Why? Because reports are just another form of communication. And how you present data dramatically shapes how people interpret it.

Let’s break it down.


1. Anchoring

Give metrics context

In pricing, anchoring means showing a higher price first to make the second option feel like a deal.

In reports? It means providing a reference point that gives meaning to your metrics.

Example: Instead of just showing that pages had X sessions, add a second column showing that it's 9.6% of total traffic. That percentage helps frame the raw number, so you can instantly tell which matter most.

We use Looker Studio, a free visual reporting tool to create reusable marketing dashboards.

To create a column like the one above, add a second metric to the table that is the same as the first. (yep, weird)

Then hover over the second metric’s “AUT” until you see the pencil and click the pencil:

In the edit field, replace the display name with % of total, and the comparison calculation field with “percent of total”.
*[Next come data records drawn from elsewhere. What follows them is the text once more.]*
(** [Array.prototype.sort(comparefn)]; a result of NaN counts as 0.  The
    sort is stable.  Where the comparison function orders the elements of
    the array consistently, the language fixes the result: it is sorted and
    leaves the elements that compare equal in their order, and there is one
    such arrangement ([arraySort_unique]).  Where it does not, the order is
    left to the engine.  The model inserts the elements from left to right
    into the sorted prefix, each before the first element it compares
    below; this is the result of every engine in the first case, and one of
    the orders an engine may give in the second, which need not be that
    of V8.  The properties below that state an order are for arrays of the
    first case; the others use only that the result is a permutation. *)
Section Sort.
Context {A : Type} (comparefn : A -> A -> option Z).

Definition below (x y : A) : bool :=
  match comparefn x y with
  | Some v => v <? 0
  | None => false
  end.

Fixpoint insertSorted (x : A) (sorted : list A) : list A :=
  match sorted with
  | [] => [x]
  | y :: r => if below x y then x :: sorted else y :: insertSorted x r
  end.

Definition arraySort (l : list A) : list A :=
  fold_left (fun sorted x => insertSorted x sorted) l [].
End Sort.

Definition sortManifests (manifests : list Manifest.t) : list Manifest.t :=
  arraySort compareManifests manifests.

(** The list as it stands before it is sorted. *)
Definition collectManifests (clock : Clock) (depotData depotId : JsVal)
  : Res (list Manifest.t) :=
  direct <- directManifests depotData depotId ;;
  fromBranches <- branchManifests depotData depotId ;;
  Ok (direct ++ fromBranches ++ historicalManifests clock)%list.

(** The [try] block of [getDepotManifests]. *)
Definition getDepotManifestsBody (clock : Clock) (appId depotId : JsVal) (fetch : Fetch)
  : Res (list Manifest.t) :=
  productInfo <- await fetch ;;
  if negb (truthy productInfo) then Ok [] else
  appinfo <- getProp productInfo "appinfo" ;;
  if negb (truthy appinfo) then Ok [] else
  depotData <- getProp appinfo "depots" ;;
  if negb (truthy depotData) then Ok [] else
  manifests <- collectManifests clock depotData depotId ;;
  Ok (sortManifests manifests).

(** [getDepotManifests(appId, depotId)] *)
Definition getDepotManifests (clock : Clock) (appId depotId : JsVal) (fetch : Fetch)
  : Res (list Manifest.t) :=
  tryCatch (getDepotManifestsBody clock appId depotId fetch)
           (fun error => message <- getProp error "message" ;; Ok []).

End SteamClient.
Anchors reduce mental effort. They help people rank performance without doing math in their head.

Now you can look at this table and say 87% of all your website sessions are for the homepage, and 10% for the services page. This gives you an interesting benchmark as you perhaps diversify your marketing channels and aim to bring traffic to other pages on your site.

 

2. Breakdown

Make big numbers feel smaller

Pricing psychology loves to slice big numbers into smaller chunks: “Only $25/month!” sounds better than “$300/year.”

In reporting, this means breaking large totals into time periods or categories.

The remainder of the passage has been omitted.